**Exercise brief**. All the data beneath this line is to be reproduced exactly.

(Saved entries)
● ● ● ●
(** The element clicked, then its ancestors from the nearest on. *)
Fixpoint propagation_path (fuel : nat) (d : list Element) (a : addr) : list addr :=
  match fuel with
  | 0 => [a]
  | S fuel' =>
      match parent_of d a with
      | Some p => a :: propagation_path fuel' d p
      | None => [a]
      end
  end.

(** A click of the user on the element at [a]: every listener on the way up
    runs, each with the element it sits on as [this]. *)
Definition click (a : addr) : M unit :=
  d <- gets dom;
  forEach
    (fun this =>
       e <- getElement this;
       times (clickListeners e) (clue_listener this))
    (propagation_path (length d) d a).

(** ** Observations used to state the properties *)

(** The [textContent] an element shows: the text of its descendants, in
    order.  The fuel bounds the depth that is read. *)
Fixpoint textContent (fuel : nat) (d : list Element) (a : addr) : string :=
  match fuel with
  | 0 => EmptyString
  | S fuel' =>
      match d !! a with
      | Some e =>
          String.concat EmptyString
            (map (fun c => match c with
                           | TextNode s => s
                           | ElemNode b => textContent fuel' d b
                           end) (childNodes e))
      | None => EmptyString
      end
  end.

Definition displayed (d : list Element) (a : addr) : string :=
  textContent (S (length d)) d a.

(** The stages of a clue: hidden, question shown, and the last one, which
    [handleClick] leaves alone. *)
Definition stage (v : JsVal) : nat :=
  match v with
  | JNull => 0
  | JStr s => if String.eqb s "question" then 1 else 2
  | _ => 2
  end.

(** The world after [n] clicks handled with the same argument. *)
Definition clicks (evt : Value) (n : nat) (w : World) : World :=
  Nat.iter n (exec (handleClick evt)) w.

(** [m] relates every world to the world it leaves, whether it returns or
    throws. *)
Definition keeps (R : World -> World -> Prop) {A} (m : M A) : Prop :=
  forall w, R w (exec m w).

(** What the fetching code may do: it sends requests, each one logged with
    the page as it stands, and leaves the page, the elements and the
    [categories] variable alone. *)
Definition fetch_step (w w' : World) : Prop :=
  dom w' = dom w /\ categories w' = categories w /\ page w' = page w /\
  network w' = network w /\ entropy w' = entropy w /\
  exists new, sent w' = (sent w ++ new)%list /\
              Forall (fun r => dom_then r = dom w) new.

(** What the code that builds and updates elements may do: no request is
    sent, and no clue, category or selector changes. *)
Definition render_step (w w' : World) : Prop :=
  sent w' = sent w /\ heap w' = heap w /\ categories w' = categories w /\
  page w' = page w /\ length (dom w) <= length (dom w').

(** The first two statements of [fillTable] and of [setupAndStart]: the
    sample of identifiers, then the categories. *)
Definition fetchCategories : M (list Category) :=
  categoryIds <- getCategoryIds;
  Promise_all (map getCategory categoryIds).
● ● ● ●
**Response to this exercise**.
(** The element clicked, then its ancestors from the nearest on. *)
Fixpoint propagation_path (fuel : nat) (d : list Element) (a : addr) : list addr :=
  match fuel with
  | 0 => [a]
  | S fuel' =>
      match parent_of d a with
      | Some p => a :: propagation_path fuel' d p
      | None => [a]
      end
  end.

(** A click of the user on the element at [a]: every listener on the way up
    runs, each with the element it sits on as [this]. *)
Definition click (a : addr) : M unit :=
  d <- gets dom;
  forEach
    (fun this =>
       e <- getElement this;
       times (clickListeners e) (clue_listener this))
    (propagation_path (length d) d a).

(** ** Observations used to state the properties *)

(** The [textContent] an element shows: the text of its descendants, in
    order.  The fuel bounds the depth that is read. *)
Fixpoint textContent (fuel : nat) (d : list Element) (a : addr) : string :=
  match fuel with
  | 0 => EmptyString
  | S fuel' =>
      match d !! a with
      | Some e =>
          String.concat EmptyString
            (map (fun c => match c with
                           | TextNode s => s
                           | ElemNode b => textContent fuel' d b
                           end) (childNodes e))
      | None => EmptyString
      end
  end.

Definition displayed (d : list Element) (a : addr) : string :=
  textContent (S (length d)) d a.

(** The stages of a clue: hidden, question shown, and the last one, which
    [handleClick] leaves alone. *)
Definition stage (v : JsVal) : nat :=
  match v with
  | JNull => 0
  | JStr s => if String.eqb s "question" then 1 else 2
  | _ => 2
  end.

(** The world after [n] clicks handled with the same argument. *)
Definition clicks (evt : Value) (n : nat) (w : World) : World :=
  Nat.iter n (exec (handleClick evt)) w.

(** [m] relates every world to the world it leaves, whether it returns or
    throws. *)
Definition keeps (R : World -> World -> Prop) {A} (m : M A) : Prop :=
  forall w, R w (exec m w).

(** What the fetching code may do: it sends requests, each one logged with
    the page as it stands, and leaves the page, the elements and the
    [categories] variable alone. *)
Definition fetch_step (w w' : World) : Prop :=
  dom w' = dom w /\ categories w' = categories w /\ page w' = page w /\
  network w' = network w /\ entropy w' = entropy w /\
  exists new, sent w' = (sent w ++ new)%list /\
              Forall (fun r => dom_then r = dom w) new.

(** What the code that builds and updates elements may do: no request is
    sent, and no clue, category or selector changes. *)
Definition render_step (w w' : World) : Prop :=
  sent w' = sent w /\ heap w' = heap w /\ categories w' = categories w /\
  page w' = page w /\ length (dom w) <= length (dom w').

(** The first two statements of [fillTable] and of [setupAndStart]: the
    sample of identifiers, then the categories. *)
Definition fetchCategories : M (list Category) :=
  categoryIds <- getCategoryIds;
  Promise_all (map getCategory categoryIds).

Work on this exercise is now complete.